Lately I've been trying to inspire myself. Soft voices carry through the back of mind and beg me to return. Full force. To all of that brilliance that was life before the broken wrist, the surgery, the job change, the car accident, the dead friends, the month of home repair from hell, the son's operation, the client's bed bound madness, the daughters rape. In short in the brilliance that was anything before ten months ago. With the seemingly constant state of chaos that my world has been producing one can only reasonably conclude that it will continue in this fashion for the foreseeable future. I suppose I shouldn't complain if it does, after all I have managed to maintain a 4.0 gpa during this time as well as keep my children housed, clothed, fed, and moderately happy for spoiled American children anyway. I've also churned out some really fantastic yarn work. Crochet has become my crack, my only real coping mechanism.
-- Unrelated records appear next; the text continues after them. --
Lemma run_drain fuel q items p :
  clean p → p_heap p !! q = Some items → length items < fuel →
  (∀ s, s ∈ items → is_open p s) → NoDup items →
  run (drain fuel q) p =
    (Ok tt, mkPool (p_queues p) (<[q := []]> (p_heap p)) (close_conns items (p_conns p))
              (p_dials p) (p_next p)).
Proof.
  revert items p. induction fuel as [|fuel IH]; intros items p Hcl Hq Hlt Ho Hnd; [lia|].
  cbn [drain]. rewrite run_bind, run_try, run_bind, run_act. unfold get_nowait. rewrite Hq.
  destruct items as [|s items].
  { simpl. rewrite close_conns_nil, insert_id by done. by destruct p. }
  rewrite run_bind, run_act. destruct (Ho s) as (c & Hc & Hoc); [set_solver|].
  apply NoDup_cons in Hnd as [Hs Hnd].
  unfold sock_close. simpl. rewrite Hc, Hoc, (Hcl _ _ Hc). cbn [run mret prog_ret].
  rewrite (IH items).
  - simpl. by rewrite insert_insert_eq, (close_conns_cons s items c).
  - intros s' c'. simpl. intros [[<- <-]|[_ ?]]%lookup_insert_Some; [by apply (Hcl s c)|by eapply Hcl].
  - simpl. by rewrite lookup_insert_eq.
  - simpl in Hlt. lia.
  - intros s' Hs'. destruct (Ho s') as (c' & Hc' & Hoc'); [set_solver|].
    exists c'. simpl. rewrite lookup_insert_ne; [done|]. by intros ->.
  - done.
Qed.

(** [close_peer] closes exactly the idle connections of the peer: it terminates
    after one round per idle connection, forgets the queue, and leaves the other
    connections and the other peers' queues as they were, when every close
    succeeds. *)
Theorem close_peer_spec fuel hst prt p :
  pool_inv max ∅ p → clean p →
  let a := join_address hst prt in
  (∀ q items, dict_get (p_queues p) a = Some q → p_heap p !! q = Some items → length items < fuel) →
  ∃ p', run (close_peer fuel hst prt) p = (Ok tt, p') ∧ pool_inv max ∅ p' ∧
    dict_get (p_queues p') a = None ∧
    (∀ b, b ≠ a → dict_get (p_queues p') b = dict_get (p_queues p) b) ∧
    (∀ s, is_open p' s ↔ is_open p s ∧
       ¬ ∃ q, dict_get (p_queues p) a = Some q ∧ idle_in (p_heap p) q s) ∧
    (∀ s, s.1 ≠ a → p_conns p' !! s = p_conns p !! s).
Proof.
  intros Hinv Hcl a Hfuel.
  destruct (run_safe (pool_inv max) same_conn ∅ (close_peer fuel hst prt) _ p
    (wp_close_peer max fuel hst prt) Hinv) as (held & Hinv' & Hc & Hr).
  destruct (run (close_peer fuel hst prt) p) as [r p'] eqn:Hrun. cbn [fst snd] in Hr, Hinv'. subst r.
  rewrite <- (union_empty_r_L held) in Hinv'. apply pool_inv_drop in Hinv'; [|done].
  exists p'. split; [done|]. split; [done|].
  unfold close_peer, pop_queue in Hrun. rewrite run_bind, run_act in Hrun. fold a in Hrun.
  assert (∀ b, dict_get (dict_remove (p_queues p) a) b =
    if decide (a = b) then None else dict_get (p_queues p) b) as Hrem.
  { intros b. rewrite !dict_get_lookup, dict_remove_lookup by apply (pi_table_wf _ _ _ Hinv).
    by rewrite lookup_delete. }
  destruct (dict_get (p_queues p) a) as [q|] eqn:Ha.
  - destruct (pi_table _ _ _ Hinv a q Ha) as [Hqa [items Hitems]].
    assert (∀ s, idle_in (p_heap p) q s ↔ s ∈ items) as Hidle by (intros; by apply idle_lookup).
    rewrite (run_drain fuel q items) in Hrun; [|done|done|by eapply Hfuel| |].
    2: { intros s Hs%Hidle. by apply (pi_idle_open _ _ _ Hinv) in Hs. }
    2: { by eapply (hi_nodup _ _ (pi_heap _ _ _ Hinv)). }
    injection Hrun as <-. simpl. unfold is_open, close_conns. simpl. split_and!.
    + rewrite Hrem. by rewrite decide_True.
    + intros b Hb. rewrite Hrem. by rewrite decide_False.
    + intros s. rewrite map_lookup_imap. destruct (p_conns p !! s) as [c|] eqn:Hs; simpl; [|naive_solver].
      case_decide as Hin; [|naive_solver]. split; [naive_solver|]. intros [_ []].
      exists q. by rewrite Hidle.
    + intros s Hs. rewrite map_lookup_imap. destruct (p_conns p !! s) as [c|] eqn:Hcs; simpl; [|done].
      rewrite decide_False; [done|]. intros Hi%Hidle.
      apply (hi_addr _ _ (pi_heap _ _ _ Hinv)) in Hi. congruence.
  - injection Hrun as <-. simpl. split_and!; [| | |done].
    + rewrite Hrem. by rewrite decide_True.
    + intros b Hb. rewrite Hrem. by rewrite decide_False.
    + unfold is_open. simpl. naive_solver.
Qed.
End closing.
I did something new this week though. I got some books from the library that I ordinarily wouldn't be caught dead reading and I intend to read them. Why not? At this point the only thing I stand to lose is a really bad attitude. I'm going to need a better one if I'm going to survive even one more catastrophe. So it's better that I put on my cognitive conditioning hat sooner rather than later.
I have external help this time though the full extent of it remains to be seen, at this point I am just grateful to have a soft place to land that I didn't conjure up on my own in a moment of witchy reality alteration, and doesn't seek to alter me by my continued dwelling there.
So this is me, scanning the page before turning it. Turning, turning, turned.